Optimizing VQE Ansatz for Studying Tight-Binding Models with \textit{sd}-Interaction and On-Site Coulomb Repulsion
Oleg Udalov
TL;DR
The paper addresses finding the ground state of a tight-binding lattice with on-site Coulomb repulsion $U_c$ and sd-interaction $J$ using VQE. It evaluates multiple ansatze, including cluster, generic, and YAB variants, and introduces a simplified, low-CX-depth approach based on repeating single-transition blocks to suit NISQ devices; it also analyzes the effect of initial guesses and classical optimizers. Key findings show that a single-transition-based ansatz repeated several times can achieve comparable accuracy to the full cluster ansatz while dramatically reducing two-qubit gate counts, and that noise primarily degrades energy estimates but often preserves high wavefunction fidelity.

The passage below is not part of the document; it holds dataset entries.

Lemma keeps_retry (w : bool) x n phase row msg :
  drive_ok x -> (if w then wr x else rd) -> keeps I (retry n w x phase row msg) any.
Proof.
  intros Hx Hw. induction n as [|n IH]; cbn [retry]; [by intros m Hm|].
  apply keeps_bind; [by apply keeps_transfer|]. intros r. keep HI. exact IH.
Qed.

Lemma keeps_with_retry (w : bool) x phase row msg :
  drive_ok x -> (if w then wr x else rd) -> keeps I (transfer_with_retry w x phase row msg) any.
Proof. intros Hx Hw m Hm. by apply keeps_retry. Qed.

Lemma keeps_format_loop x : drive_ok x -> wr x -> keeps I (format_loop x) any.
Proof.
  intros Hx Hw m Hm. unfold format_loop. generalize (S (length (keys m))) as n. intros n.
  revert m Hm. change (keeps I (format_try n x) any).
  induction n as [|n IH]; cbn [format_try]; [by intros m Hm|]. keep HI; [|exact IH].
  apply (keeps_recover _ _ HI). destruct (format_pb_fields x Hx) as (? & E & ?).
  apply allow_format; by rewrite ?E.
Qed.

Lemma keeps_clear n row : keeps I (clear_rows n row) any.
Proof. revert row. induction n as [|n IH]; intros row; cbn [clear_rows]; keep HI. apply IH. Qed.

Lemma keeps_confirm two src dst : keeps I (confirm two src dst) any.
Proof. unfold confirm. apply keeps_bind; [apply keeps_clear|]. intros _. keep HI. Qed.

Lemma keeps_acquire two src dst : drive_ok src -> rd -> keeps I (acquire two src dst) any.
Proof.
  intros Hs Hr. unfold acquire. apply keeps_bind; [apply keeps_confirm|]. intros go. apply keeps_if; [apply keeps_ret|].
  apply keeps_bind; [|intros; apply keeps_ret]. unfold read_source.
  apply keeps_bind; [apply keeps_clear|]. intros _.
  apply keeps_bind; [by apply keeps_eject_ok|]. intros ej. keep HI. by apply keeps_with_retry.
Qed.

Lemma keeps_prepare two src dst :
  drive_ok src -> drive_ok dst -> wr dst -> keeps I (prepare_dest two src dst) any.
Proof.
  intros Hs Hd Hw. unfold prepare_dest. apply keeps_bind; [|intros _; by apply keeps_format_loop].
  apply keeps_if; [apply keeps_ret|].
  apply keeps_bind; [by apply keeps_eject_ok|]. intros ej. keep HI.
Qed.

Lemma keeps_write_image two src dst :
  drive_ok src -> drive_ok dst -> wr dst -> keeps I (write_image two src dst) any.
Proof.
  intros Hs Hd Hw. unfold write_image. apply keeps_bind; [by apply keeps_prepare|].
  intros g. apply keeps_if; [apply keeps_ret|]. by apply keeps_with_retry.
Qed.

Lemma keeps_finish two src dst : drive_ok src -> drive_ok dst -> keeps I (finish two src dst) any.
Proof.
  intros Hs Hd. unfold finish. apply keeps_bind; [|intros _; keep HI].
  apply keeps_if; repeat (apply keeps_bind; [by apply keeps_eject_ok|intros ?]); keep HI.
Qed.

Lemma keeps_session two src dst :
  drive_ok src -> drive_ok dst -> wr dst -> rd -> keeps I (copy_session two src dst) any.
Proof.
  intros Hs Hd Hw Hr. unfold copy_session. apply keeps_bind; [by apply keeps_acquire|].
  intros im. apply keeps_if; [unfold aborted; keep HI|].
  apply keeps_bind; [by apply keeps_write_image|].
  intros g. apply keeps_if; [unfold aborted; keep HI|].
  apply keeps_bind; [by apply keeps_finish|]. intros _. apply keeps_ret.
Qed.

End Allowed.

(** ** What the operator does *)

(** The operator moves disks, but does not change what is on them. *)
Definition honest (k : Poll D) : Prop := forall d id o, content (act k d) id o = content d id o.

(** The operator does not put disk [id] into drive [x]. *)
Definition spares (x id : Z) (k : Poll D) : Prop :=
  forall d, disk_in d x <> Some id -> disk_in (act k d) x <> Some id.

(** *** No disk changes *)

Definition unchanged (d0 : D) (m : Mach D) : Prop :=
  Forall honest (keys m) /\ forall id o, content (dev m) id o = content d0 id o.

Lemma unchanged_stable d0 : stable (unchanged d0) (allowed True (fun _ => False)).
Proof.
  split; try (intros m l Hm; exact Hm).
  - intros m k ks [Hk Hc] E. rewrite E in Hk. inversion_clear Hk. split; [done|]. intros id o. cbn. congruence.
  - intros m [_ Hc]. split; [constructor | done].
  - intros m t pb r mem d [Hk Hc] Ha E. split; [done|]. intros id o. cbn. rewrite <- Hc.
    destruct Ha as [pb' _ Hr Hp|? []|? []|pb' Hr Hcs].
    + by apply (read_law _ _ _ _ _ _ E).
    + apply (control_law _ _ _ _ _ _ E); auto.
Qed.

(** *** A disk that is kept out of the destination drive *)

Definition spared (x id : Z) (d0 : D) (m : Mach D) : Prop :=
  Forall (fun k => honest k /\ spares x id k) (keys m) /\ disk_in (dev m) x <> Some id /\
  forall o, content (dev m) id o = content d0 id o.

Lemma spared_stable x id d0 : stable (spared x id d0) (allowed True (fun y => y = x)).
Proof.
  split; try (intros m l Hm; exact Hm).
  - intros m k ks (Hk & Hd & Hc) E. rewrite E in Hk. inversion_clear Hk as [|? ? [Hh Hs] Hks].
    split_and!; cbn; [done | by apply Hs | congruence].
  - intros m (_ & Hd & Hc). split_and!; [constructor | done..].
  - intros m t pb r mem d (Hk & Hd & Hc) Ha E.
    split_and!; [done|..|intros o; cbn; rewrite <- Hc]; destruct Ha as [pb' _ Hr Hp|pb' Hx Hr Hp|pb' Hx Hr Hcs|pb' Hr Hcs].
    all: try (cbn; destruct (read_law _ _ _ _ _ _ E Hr Hp) as (? & Hdi & _); rewrite ?Hdi; by auto).
    all: try (cbn; destruct (write_law _ _ _ _ _ _ E Hr Hp) as (_ & Hdi & Hco & _); rewrite ?Hdi; try done; by apply Hco; rewrite Hx).
    all: cbn; destruct (control_law _ _ _ _ _ _ E Hr ltac:(auto)) as (_ & Hdi & Hco);
      try (intros Hin%Hdi; by apply Hd); apply Hco; auto; rewrite Hx; auto.
Qed.

(** *** The image in memory *)

Definition image_is (img : Z -> Z) (m : Mach D) : Prop :=
  forall o, 0 <= o < DISK_BYTES -> ram m (IOBUF_BASE + o) = img o.

Lemma image_stable img : stable (image_is img) (allowed False (fun _ => True)).
Proof.
  split; try (intros m l Hm; exact Hm).
  - by intros m k ks Hm E.
  - by intros m Hm.
  - intros m t pb r mem d Hm Ha E o Ho. cbn. rewrite <- Hm by done.
    destruct Ha as [? []|pb' _ Hr Hp|pb' _ Hr Hcs|pb' Hr Hcs].
    + by apply (write_law _ _ _ _ _ _ E).
    + apply (control_law _ _ _ _ _ _ E); auto.
    + apply (control_law _ _ _ _ _ _ E); auto.
Qed.

(** *** Nothing but the operator's honesty *)

Definition operator (m : Mach D) : Prop := Forall honest (keys m).

Lemma operator_stable rd wr : stable operator (allowed rd wr).
Proof.
  split; try (intros m l Hm; exact Hm).
  - intros m k ks Hk E. unfold operator in *. rewrite E in Hk. by inversion_clear Hk.
  - intros m _. constructor.
  - by intros m t pb r mem d Hm _ _.
Qed.

(** ** What a transfer that succeeds has done *)

Lemma bind_done {A B} (c : M D A) (f : A -> M D B) m b m' :
  bind c f m = Done b m' -> exists a m1, c m = Done a m1 /\ f a m1 = Done b m'.
Proof. unfold bind. destruct (c m) as [a m1|m1|m1]; [|done..]. intros E. by exists a, m1. Qed.

Lemma recover_zero t pb (m m' : Mach D) :
  recover t pb m = Done 0 m' ->
  exists mem d, dm_trap t pb (ram m) (dev m) = (Returned 0, mem, d) /\ ram m' = mem /\ dev m' = d.
Proof.
  unfold recover. destruct m as [rm dv ks pt ve dr]. cbn.
  destruct (dm_trap t pb rm dv) as [[[r|v] mem] d] eqn:E.
  - intros [= -> <-]. by exists mem, d.
  - intros [= Ev]. exfalso. pose proof (fault_vectors _ _ _ _ _ _ _ E) as Hv.
    unfold EXC_ERR_BASE in Ev. rewrite swrap_small in Ev; lia.
Qed.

The results provide practical recommendations for hardware-aware VQE implementations on lattice models with interactions, illustrating how to balance circuit depth, optimization performance, and robustness to noise.
Abstract
The VQE algorithm is applied to the problem of finding the ground state of a lattice model with on-site Coulomb repulsion, nearest-neighbor hopping, and on-site sd-interaction. We compare the performance of several ansatze, including cluster and generic forms. Several modifications of the standard cluster ansatz implementation are proposed, which significantly reduce the number of two-qubit gates. Different classical optimizers are employed within the VQE algorithm. The performance of the algorithms is evaluated using both noiseless and noisy simulations.